[SUPPLIED DATA]
(** The [useEffect] that loads the form from [order] (lines 985-1005). *)
Definition loadForm `{Builtins} (today : string) (order : option ChangeOrder)
    (approverConfig : gmap string string) : FormState :=
  let existingApprovals :=
    match order with Some o => approvals o | None => [] end in
  let newInternalState :=
    map (fun role =>
           let approverName := configuredName approverConfig role in
           let existing :=
             List.find (fun app => bool_decide (name app = approverName))
               existingApprovals in
           match existing with
           | Some app => mkControl role true (status app) (orEmpty (approvalDate app))
           | None => mkControl role false AS_Pending ""
           end)
        (configuredInternalApprovers approverConfig) in
  let newThirdPartyState :=
    List.filter
      (fun app => negb (bool_decide (name app ∈ (map_to_list approverConfig).*2)))
      existingApprovals in
  mkFormState
    (match order with Some o => o | None => emptyFormState today end)
    newInternalState
    (map (fun a => mkApproval (name a) (status a) (Some (orEmpty (approvalDate a))))
       newThirdPartyState)
    ∅.

(** The three [field, value] pairs the internal rows send. *)
Inductive ControlEdit : Set :=
  | SetIncluded (value : bool)
  | SetStatus (value : ApprovalStatus)
  | SetApprovalDate (value : string).

(** The body of [handleInternalApproverChange] on the row it picks. *)
Definition editControl (e : ControlEdit) (c : InternalApproverControl)
  : InternalApproverControl :=
  match e with
  | SetApprovalDate value =>
      if truthy value && bool_decide (ctl_status c = AS_Pending)
      then mkControl (role c) (included c) AS_Approved value
      else mkControl (role c) (included c) (ctl_status c) value
  | SetStatus value =>
      if bool_decide (value = AS_Pending)
      then mkControl (role c) (included c) value ""
      else mkControl (role c) (included c) value (ctl_approvalDate c)
  | SetIncluded value =>
      if negb value
      then mkControl (role c) value AS_Pending ""
      else mkControl (role c) value (ctl_status c) (ctl_approvalDate c)
  end.

(** [handleInternalApproverChange(index, field, value)]; the rows are
    rendered from the list, so [index] is always one of its positions (past
    the end the list is left as it is here). *)
Definition handleInternalApproverChange (fs : FormState) (index : nat) (e : ControlEdit)
  : FormState :=
  mkFormState (formData fs) (alter (editControl e) index (internalApprovers fs))
    (thirdPartyApprovers fs) (errors fs).

(** The [target] of an input event. *)
Record InputTarget : Set := mkTarget {
  target_name : string;
  target_value : string;
  target_type : string
}.
(** The columns [_update_week_display] fills when the engine is at work. *)
Lemma week_grid_columns w :
  ∃ w',
    update_week_display IoOk w = (Return (), w') ∧
    data_manager (planner w') = data_manager (planner w) ∧
    files w' = files w ∧
    message_boxes (planner w') = message_boxes (planner w) ∧
    length (week_grid (planner w')) = 7%nat ∧
    ∀ i : nat, (i < 7)%nat →
      ∃ tasks_for_this_day,
        week_grid (planner w') !! i
          = Some (toString_yyyy_MM_dd
                    (addDays (monday_of (current_date (planner w))) (Z.of_nat i)),
                  tasks_for_this_day) ∧
        (∀ r, r ∈ tasks_for_this_day ↔
              r ∈ stored_tasks (data_manager (planner w)) ∧
              t_date r = toString_yyyy_MM_dd
                           (addDays (monday_of (current_date (planner w)))
                                    (Z.of_nat i)) ∧
              between
                (toString_yyyy_MM_dd (monday_of (current_date (planner w))))
                (toString_yyyy_MM_dd
                   (addDays (monday_of (current_date (planner w))) 6))
                (toString_yyyy_MM_dd
                   (addDays (monday_of (current_date (planner w)))
                            (Z.of_nat i)))) ∧
        StronglySorted time_ascending tasks_for_this_day.
Proof.
  destruct (update_week_display_run IoOk w) as (m & Hm & Hrun).
  eexists. split; [exact Hrun|]. unfold set_week_grid.
  cbn [planner week_grid data_manager files message_boxes].
  split; [done|]. split; [done|]. split; [done|]. split; [done|].
  destruct (get_tasks_for_week_spec (data_manager (planner w))
              (toString_yyyy_MM_dd (monday_of (current_date (planner w))))
              (toString_yyyy_MM_dd
                 (addDays (monday_of (current_date (planner w))) 6)))
    as (m' & Hm' & Hiff & Hgroups).
  rewrite Hm in Hm'. injection Hm' as <-.
  intros i Hi. rewrite list_lookup_fmap, lookup_seqZ_lt by lia.
  rewrite Z.add_0_l. simpl.
  set (day := toString_yyyy_MM_dd _).
  eexists. split; [done|].
  destruct (m !! day) as [rs|] eqn:Hrs; simpl.
  - split.
    + intros r. rewrite <- Hiff. split; [by eauto|].
      intros (rs' & Hrs' & Hr). congruence.
    + by apply (Hgroups day rs).
  - split; [|constructor].
    intros r. rewrite <- Hiff. split; [by intros ?%not_elem_of_nil|].
    intros (rs' & Hrs' & Hr). congruence.
Qed.
Lemma grouping_stats_runs (runs : list (Z * nat)) :
  valid_runs runs ->
  adjacent_pairs (_grouping_stats (decode_runs runs)) + length runs
  = length (decode_runs runs) /\
  group_runs (_grouping_stats (decode_runs runs)) = runs_at_least 2 runs /\
  groups_len_2 (_grouping_stats (decode_runs runs)) = runs_of_length 2 runs /\
  groups_len_3 (_grouping_stats (decode_runs runs)) = runs_of_length 3 runs /\
  groups_len_ge4 (_grouping_stats (decode_runs runs)) = runs_at_least 4 runs /\
  max_run (_grouping_stats (decode_runs runs)) = longest_run runs.
Proof.
  intros Hv. destruct runs as [|[a j] runs]; [cbn; repeat split; reflexivity|].
  pose proof (valid_runs_positive _ Hv) as Hpos.
  cbn [valid_runs] in Hv. destruct Hv as [Hj [Hb Hv]].
  rewrite decode_runs_cons. destruct j as [|j]; [lia|].
  cbn [repeat app _grouping_stats].
  rewrite (stats_loop_runs runs Hv a j 1 _ Hb).
  change (fold_left close_run (map snd runs) (close_run ?st (1 + j)))
    with (fold_left close_run (map snd ((a, S j) :: runs)) st).
  set (init := {| adjacent_pairs := 0; group_runs := 0; groups_len_2 := 0;
                  groups_len_3 := 0; groups_len_ge4 := 0; max_run := 1 |}).
  destruct (close_runs_fields ((a, S j) :: runs) init Hpos)
    as [I1 [I2 [I3 [I4 [I5 I6]]]]].
  rewrite I2, I3, I4, I5, I6. rewrite decode_runs_cons in I1.
  cbn [repeat app] in I1. cbn [adjacent_pairs group_runs groups_len_2 groups_len_3
                                 groups_len_ge4 max_run init] in *.
  repeat split; try reflexivity; try lia.
  cbn [longest_run fold_right snd]. lia.
Qed.
Lemma auth_name_spec (c : AuthTask) :
  auth_ssl c ≠ Str "" → AuthTask_name c = Return (Spec.auth_name c).
Proof.
  intros Hssl. unfold AuthTask_name, Spec.auth_name; simpl.
  rewrite (display_token_value _ _ Hssl).
  destruct (truthy (auth_sasl c)); simpl; [|done].
  by rewrite append_empty_r.
Qed.

Lemma integration_cells_no_empty_value :
  Forall no_empty_value (cells integration_task_axes).
Proof. apply (bool_decide_unpack _). vm_compute. reflexivity. Qed.

Lemma auth_cells_no_empty_value :
  Forall (λ c, auth_ssl c ≠ Str "") (cells auth_task_axes).
Proof. apply (bool_decide_unpack _). vm_compute. reflexivity. Qed.

(** (C4) Name derivation.  The name of every integration task of the
    matrix is the prefix followed by the hyphen-joined tokens, in axis
    order, of the axes that are set or are one of auth, sasl, ssl, where an
    unset axis renders as ["no"] and its name, [replica_set] as
    [replica-set] and [sharded_cluster] as [sharded].  The name of every
    authentication task of the matrix is the prefix and the ssl display
    token, with [-nosasl] appended exactly when sasl is unset. *)
Theorem C4_name_derivation `{SetIteration} :
  (∀ c : IntegrationTask,
     candidate integration_task_axes c →
     IntegrationTask_name c = Return (Spec.integration_name c))
  ∧ (∀ c : AuthTask,
       candidate auth_task_axes c →
       AuthTask_name c = Return (Spec.auth_name c)).
Proof.
  split.
  - intros c Hc%candidate_integration. apply integration_name_spec.
    by apply (proj1 (Forall_forall _ _) integration_cells_no_empty_value).
  - intros c Hc%candidate_auth. apply auth_name_spec.
    by apply (proj1 (Forall_forall _ _) auth_cells_no_empty_value).
Qed.

Lemma C4_name_derivation_witness :
  IntegrationTask_name valgrind_scenario
  = Return "test-valgrind-latest-server-auth-nosasl-openssl"
  ∧ AuthTask_name (mkAuthTask (Bool false) (Str "openssl"))
    = Return "authentication-tests-openssl-nosasl".
Proof.
  split.
  - apply (proj1 (@C4_name_derivation insertion_order) valgrind_scenario).
    apply candidate_integration, valgrind_scenario_cell.
  - apply (proj2 (@C4_name_derivation insertion_order)
             (mkAuthTask (Bool false) (Str "openssl"))).
    apply candidate_auth. apply (bool_decide_unpack _). vm_compute.
    reflexivity.
Defined.

(** ** Dependencies *)

Lemma integration_name_prefix c n :
  IntegrationTask_name c = Return n → ∃ r, n = "test-" +:+ r.
Proof.
  unfold IntegrationTask_name.
  destruct (name_parts c (OD_keys integration_task_axes)) as [e|parts];
    [done|].
  intros [= <-]. by exists (join "-" parts).
Qed.

Lemma auth_name_prefix c n :
  AuthTask_name c = Return n → ∃ r, n = "authentication-tests-" +:+ r.
Proof.
  unfold AuthTask_name; simpl. destruct (truthy (auth_sasl c)); intros [= <-].
  - by eexists.
  - by exists (display_value "ssl" (auth_ssl c) +:+ "-nosasl").
Qed.

(** A compile task is not the name of a generated task. *)
Lemma compile_name_not_generated `{SetIteration} (r : string) :
  (∀ task, generated make_integration_test_tasks task →
           IntegrationTask_name (tuple task) ≠ Return ("debug-" +:+ r))
  ∧ (∀ task, generated make_auth_test_tasks task →
             AuthTask_name (tuple task) ≠ Return ("debug-" +:+ r)).
Proof.
  split; intros task _ Hname.
  - apply integration_name_prefix in Hname as [r' Hr']. discriminate Hr'.
  - apply auth_name_prefix in Hname as [r' Hr']. discriminate Hr'.
Qed.

(** (C5), as first stated, fails: the dependency of the plain scenario is
    neither in the catalog of compile tasks nor the name of a generated
    task. *)
Lemma C5_dependency_counterexample :
  generated (@make_integration_test_tasks insertion_order) plain_scenario_task
  ∧ ("debug-compile-sasl-openssl" ∈ depends_on plain_scenario_task)
  ∧ ("debug-compile-sasl-openssl" ∉ compile_task_names)
  ∧ (∀ task,
       generated (@make_integration_test_tasks insertion_order) task →
       IntegrationTask_name (tuple task)
       ≠ Return "debug-compile-sasl-openssl")
  ∧ (∀ task,
       generated (@make_auth_test_tasks insertion_order) task →
       AuthTask_name (tuple task) ≠ Return "debug-compile-sasl-openssl").
Proof.
  split; [apply plain_scenario_generated|].
  split; [by apply list_elem_of_singleton|].
  split; [apply (bool_decide_unpack _); vm_compute; reflexivity|].
  apply (@compile_name_not_generated insertion_order
           "compile-sasl-openssl").
Qed.

Lemma accepted_dependencies_found :
  Forall (λ c, from_option integration_dependencies_found True
                 (run (integration_derive (Task_init c))))
    (filter (λ c, Spec.integration_rules c = true)
       (cells integration_task_axes)).
Proof. apply (bool_decide_unpack _). vm_compute. reflexivity. Qed.

Lemma accepted_auth_dependencies_found :
  Forall (λ c, from_option auth_dependencies_found True
                 (run (auth_derive (Task_init c))))
    (filter (λ c, Spec.auth_rules c = true) (cells auth_task_axes)).
Proof. apply (bool_decide_unpack _). vm_compute. reflexivity. Qed.
(** * chat-max: preference merge, credential bootstrap, presets, settings

    A shallow embedding of the parts of [chatmax-v0-4-5.py] that carry
    design content, and the properties stated about them:

    - [Text]        the string primitives the worker relies on
                    ([str.lower], [str.strip], [in], [str.split]) and
                    [pref_key];
    - [Prefs]       the preference merge of [send_message.worker];
    - [Store]       [settings.json] as [save_settings] and
                    [load_settings] see it;
    - [Credentials] the startup credential prompt of [build_main_window];
    - [Presets]     applying a personality preset, at startup and from
                    the Personality window;
    - [Dialogs]     the settings dialogs ([manage_api_key],
                    [manage_endpoint], [toggle_use_local], the model and
                    limit dialogs), the credential prompts they call
                    ([prompt_for_api_key], [prompt_for_endpoint]) and
                    the limits computed at startup;
    - [Chat]        the two histories, [_trim_history], the personality
                    instructions, the payload of [send_message] and the
                    worker's insertion of the preferences, saving and
                    loading a conversation;
    - [PresetNames] [determine_active_preset_name] and the preset
                    bookkeeping of the Personality window;
    - [PrefsFile]   [save_prefs_list], [load_prefs_list] and the lines
                    that the worker extracts.

    Conventions.  A Python [str] is a [string]; its characters are the
    code points U+0000..U+00FF.  A Python [int] is a [Z].  A [dict] with
    string keys is a [gmap string _].  [int(time.time())] is read from a
    clock that is passed in explicitly. *)

From Stdlib Require Import ZArith Ascii String.
From stdpp Require Import gmap strings list fin_maps pretty.

(* ===================================================================== *)
(** * Strings                                                             *)
(* ===================================================================== *)

Module Text.

(** [c.isspace()] on U+0000..U+00FF: TAB..CR, FS..US, SPACE, NEL, NBSP. *)
Definition is_space (c : ascii) : bool :=
  let n := N_of_ascii c in
  ((9 <=? n) && (n <=? 13) || (28 <=? n) && (n <=? 32)
   || (n =? 133) || (n =? 160))%N.

(** [c.lower()] on U+0000..U+00FF: A..Z and the Latin-1 capitals
    U+00C0..U+00DE (the multiplication sign U+00D7 apart) move up by 32. *)
Definition lower_char (c : ascii) : ascii :=
  let n := N_of_ascii c in
  if ((65 <=? n) && (n <=? 90)
      || (192 <=? n) && (n <=? 222) && negb (n =? 215))%N
  then ascii_of_N (n + 32) else c.

(** [s.lower()] *)
Fixpoint lower (s : string) : string :=
  match s with
  | EmptyString => EmptyString
  | String c s' => String (lower_char c) (lower s')
  end.

(** [s.lstrip()] *)
Fixpoint lstrip (s : string) : string :=
  match s with
  | EmptyString => EmptyString
  | String c s' => if is_space c then lstrip s' else s
  end.

(** [s.rstrip()]: a character is dropped when it is white space and
    nothing but white space follows it. *)
Fixpoint rstrip (s : string) : string :=
  match s with
  | EmptyString => EmptyString
  | String c s' =>
      match rstrip s' with
      | EmptyString => if is_space c then EmptyString else String c EmptyString
      | r => String c r
      end
  end.

(** [s.strip()] *)
Definition strip (s : string) : string := lstrip (rstrip s).

(** [s.find(sep)]: the index of the first occurrence of [sep] in [s]. *)
Fixpoint find (sep s : string) : option nat :=
  if String.prefix sep s then Some 0
  else match s with
       | EmptyString => None
       | String _ s' => S <$> find sep s'
       end.

(** [sep in s] *)
Definition contains (sep s : string) : bool :=
  match find sep s with Some _ => true | None => false end.

(** [s.split(sep, 1)]: one piece when [sep] does not occur, else the
    text before its first occurrence and the text after it. *)
Definition split1 (sep s : string) : list string :=
  match find sep s with
  | Some i =>
      [ substring 0 i s;
        substring (i + String.length sep)
                  (String.length s - (i + String.length sep)) s ]
  | None => [s]
  end.

(** [pref_key], the nested function of [worker]:
<<
    def pref_key(line):
        low = line.lower()
        if ' is ' in low:
            return low.split(' is ', 1)[0].strip()
        return low
>> *)
Definition pref_key (line : string) : string :=
  let low := lower line in
  if contains " is " low
  then strip (hd EmptyString (split1 " is " low))
  else low.

(** The key as the specification words it: the text of the line before
    the first position at which [" is "] matches when case is ignored,
    lower-cased; the whole lower-cased line when there is no match. *)
Fixpoint find_ci (sep s : string) : option nat :=
  if String.eqb (lower (substring 0 (String.length sep) s)) sep then Some 0
  else match s with
       | EmptyString => None
       | String _ s' => S <$> find_ci sep s'
       end.

Definition spec_key (line : string) : string :=
  match find_ci " is " line with
  | Some i => lower (substring 0 i line)
  | None => lower line
  end.

End Text.

(* ===================================================================== *)
(** * The preference merge                                                *)
(* ===================================================================== *)

Module Prefs.
Import Text.

(** An item of [preferences.json] as [load_prefs_list] returns it:
    [{'line': str, 'ts': int}]. *)
Record entry := Entry { line : string; ts : Z }.

(** The variables of the two loops of [worker]: the ordered list [keys],
    the dict [mapping], and the number of clock readings made so far. *)
Record state := State {
  keys : list string;
  mapping : gmap string entry;
  ticks : nat
}.

(** [new_lines = [l.strip() for l in extracted.splitlines() if l.strip()]],
    from the pieces that [splitlines] returns. *)
Definition new_lines_of (raw : list string) : list string :=
  strip <$> filter (λ l, strip l ≠ EmptyString) raw.

(** [keys.remove(k)] under [try: ... except Exception: pass]: the first
    occurrence goes; an absent [k] leaves the list as it is. *)
Fixpoint remove_first (k : string) (l : list string) : list string :=
  match l with
  | [] => []
  | x :: l' => if decide (x = k) then l' else x :: remove_first k l'
  end.

(** [while len(final) > int(limit): final.pop(0)] *)
Fixpoint pop_oldest (limit : Z) (final : list entry) : list entry :=
  match final with
  | [] => []
  | _ :: rest =>
      if (limit <? Z.of_nat (length final))%Z then pop_oldest limit rest
      else final
  end.

(** [if isinstance(limit, int) and limit >= 0: ...] *)
Definition enforce_limit (limit : Z) (final : list entry) : list entry :=
  if (0 <=? limit)%Z then pop_oldest limit final else final.

(** The key under which the merge files an entry. *)
Definition entry_key (e : entry) : string := pref_key (line e).

Definition key_set (l : list entry) : gset string :=
  list_to_set (entry_key <$> l).

Section Merge.

(** [clock n] is what the [n]-th call of [int(time.time())] returns. *)
Variable clock : nat → Z.

Definition init : state := State [] ∅ 0.

(** The body of [for item in existing]:
<<
    ln = item.get('line','').strip()
    if not ln: continue
    k = pref_key(ln)
    if k in mapping: continue
    mapping[k] = {'line': ln, 'ts': int(item.get('ts') or int(time.time()))}
    keys.append(k)
>> *)
Definition load_item (st : state) (item : entry) : state :=
  let ln := strip (line item) in
  if decide (ln = EmptyString) then st
  else
    let k := pref_key ln in
    match mapping st !! k with
    | Some _ => st
    | None =>
        if decide (ts item = 0%Z)
        then State (keys st ++ [k])
                   (<[k := Entry ln (clock (ticks st))]> (mapping st))
                   (S (ticks st))
        else State (keys st ++ [k])
                   (<[k := Entry ln (ts item)]> (mapping st))
                   (ticks st)
    end.
(** * The memory pool of libmicrohttpd ([src/microhttpd/memorypool.c])

    A shallow embedding of the bump arena: the [struct MemoryPool]
    bookkeeping together with the bytes of the block it points to, and the
    operations [MHD_pool_create], [MHD_pool_get_free], [MHD_pool_allocate],
    [MHD_pool_reallocate] and [MHD_pool_reset] as pure functions that return
    the C result together with the pool after the call.

    Target: LP64, so [size_t] has 64 bits and a pointer has 8 bytes.
    [mhd_assert] is compiled out (the default build); the asserted
    conditions are kept as predicates and used as hypotheses. *)

From Stdlib Require Import ZArith Lia Bool String Ascii.
From stdpp Require Import base list.

Local Open Scope Z_scope.

(** ** Machine integers *)

Definition SIZE_MAX : Z := 2 ^ 64 - 1.

(** Unsigned wrap-around of [size_t] arithmetic. *)
Definition size_t (z : Z) : Z := z mod 2 ^ 64.

Definition is_size_t (z : Z) : Prop := 0 <= z <= SIZE_MAX.

Definition sizeof_voidp : Z := 8.

(** [ALIGN_SIZE]: twice the size of a pointer, as GNU libc aligns. *)
Definition ALIGN_SIZE : Z := 2 * sizeof_voidp.

(** [#define ROUND_TO_ALIGN(n) (((n)+(ALIGN_SIZE-1)) / (ALIGN_SIZE) * (ALIGN_SIZE))] *)
Definition ROUND_TO_ALIGN (n : Z) : Z :=
  size_t (size_t (n + (ALIGN_SIZE - 1)) / ALIGN_SIZE * ALIGN_SIZE).

Definition aligned (n : Z) : Prop := n mod ALIGN_SIZE = 0.

(** ** Bytes and blocks of memory *)

Definition byte : Type := Z.

(** Pointers are addresses; the null pointer is address 0. *)
Definition NULL : Z := 0.

(** The bytes of a block that starts at address [base] are a list; the byte
    at address [a] is the element of index [a - base].  An access outside
    the block is undefined in C: here a read gives [None] and a write is
    dropped. *)
Definition load (base : Z) (m : list byte) (a : Z) : option byte :=
  if base <=? a then m !! Z.to_nat (a - base) else None.

Definition within (s n a : Z) : bool := (s <=? a) && (a <? s + n).

Definition memset (base : Z) (m : list byte) (s : Z) (c : byte) (n : Z)
  : list byte :=
  imap (fun i b => if within s n (base + Z.of_nat i) then c else b) m.

(** All source bytes are read from the block as it was before the call, so
    overlapping ranges are copied correctly. *)
Definition memmove (base : Z) (m : list byte) (dst src n : Z) : list byte :=
  imap (fun i b =>
          let a := base + Z.of_nat i in
          if within dst n a then default b (load base m (src + (a - dst)))
          else b) m.

(** [memcpy] is only defined in C for ranges that do not overlap, where it
    agrees with [memmove]. *)
Definition memcpy (base : Z) (m : list byte) (dst src n : Z) : list byte :=
  memmove base m dst src n.

(** A client storing the bytes [bs] through a pointer [a] into the block. *)
Definition store (base : Z) (m : list byte) (a : Z) (bs : list byte)
  : list byte :=
  imap (fun i b =>
          let x := base + Z.of_nat i in
          if within a (Z.of_nat (length bs)) x
          then default b (bs !! Z.to_nat (x - a)) else b) m.

Definition bytes_of_string (s : string) : list byte :=
  (fun c => Z.of_N (N_of_ascii c)) <$> list_ascii_of_string s.

(** ** The pool *)

(** [struct MemoryPool]; [cells] holds the bytes of the block [memory]
    points to. *)
Record MemoryPool : Type := mkPool {
  memory : Z;
  cells : list byte;
  size : Z;
  pos : Z;
  end_ : Z;
  is_mmap : bool
}.
Lemma stm_bind_run {S A B} (m : stm S A) (f : A -> stm S B) s :
  (m ≫= f) s = match m s with (Some x, s') => f x s' | (None, s') => (None, s') end.
Proof. done. Qed.

(** Run the binds of an [stm] computation whose first steps are known. *)
Ltac stm_simpl :=
  repeat first
    [ rewrite stm_bind_run
    | progress (unfold mret, stm_ret, throw, modify_st, get_st; cbv beta iota zeta) ].

(** Two computations are related by [stm_sim R] when, from [R]-related
    states, they give the same result and [R]-related states. *)
Definition stm_sim {S A} (R : S -> S -> Prop) (m1 m2 : stm S A) : Prop :=
  forall s1 s2, R s1 s2 -> (m1 s1).1 = (m2 s2).1 /\ R (m1 s1).2 (m2 s2).2.

Lemma stm_sim_ret {S A} (R : S -> S -> Prop) (x : A) : stm_sim R (mret x) (mret x).
Proof. by intros s1 s2 HR. Qed.

Lemma stm_sim_bind {S A B} (R : S -> S -> Prop) (m1 m2 : stm S A) (f1 f2 : A -> stm S B) :
  stm_sim R m1 m2 -> (forall x, stm_sim R (f1 x) (f2 x)) -> stm_sim R (m1 ≫= f1) (m2 ≫= f2).
Proof.
  intros Hm Hf s1 s2 HR. rewrite !stm_bind_run.
  destruct (Hm s1 s2 HR) as [E1 E2].
  destruct (m1 s1) as [[x|] t1], (m2 s2) as [[y|] t2]; simpl in *; try done.
  injection E1 as <-. by apply Hf.
Qed.

Lemma stm_sim_throw {S A} (R : S -> S -> Prop) : stm_sim R (@throw S A) throw.
Proof. by intros s1 s2 HR. Qed.

#[export] Hint Resolve stm_sim_ret stm_sim_bind stm_sim_throw : docuagent.

(** [stm_keeps P m]: every run of [m] relates its start and end states
    by [P] (a frame condition when [P] is a preorder). *)
Definition stm_keeps {S A} (P : S -> S -> Prop) (m : stm S A) : Prop := forall s, P s (m s).2.

Section Keeps.
Context {S : Type} (P : S -> S -> Prop) `{!Reflexive P} `{!Transitive P}.

Lemma stm_keeps_ret {A} (x : A) : stm_keeps P (mret x).
Proof. intros s. simpl. reflexivity. Qed.

Lemma stm_keeps_throw {A} : stm_keeps P (@throw S A).
Proof. intros s. simpl. reflexivity. Qed.

Lemma stm_keeps_bind {A B} (m : stm S A) (f : A -> stm S B) :
  stm_keeps P m -> (forall x, stm_keeps P (f x)) -> stm_keeps P (m ≫= f).
Proof.
  intros Hm Hf s. rewrite stm_bind_run. specialize (Hm s).
  destruct (m s) as [[x|] s']; simpl in *; [|done]. etrans; [exact Hm|apply Hf].
Qed.

End Keeps.

#[export] Hint Resolve stm_keeps_ret stm_keeps_throw stm_keeps_bind : docuagent.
[/SUPPLIED DATA]
**EXERCISE DIRECTIONS**
The lines needed run from the first line of the data through the line containing "List.filter"; give them again exactly and nothing else.

**ANSWER**
(** The [useEffect] that loads the form from [order] (lines 985-1005). *)
Definition loadForm `{Builtins} (today : string) (order : option ChangeOrder)
    (approverConfig : gmap string string) : FormState :=
  let existingApprovals :=
    match order with Some o => approvals o | None => [] end in
  let newInternalState :=
    map (fun role =>
           let approverName := configuredName approverConfig role in
           let existing :=
             List.find (fun app => bool_decide (name app = approverName))
               existingApprovals in
           match existing with
           | Some app => mkControl role true (status app) (orEmpty (approvalDate app))
           | None => mkControl role false AS_Pending ""
           end)
        (configuredInternalApprovers approverConfig) in
  let newThirdPartyState :=
    List.filter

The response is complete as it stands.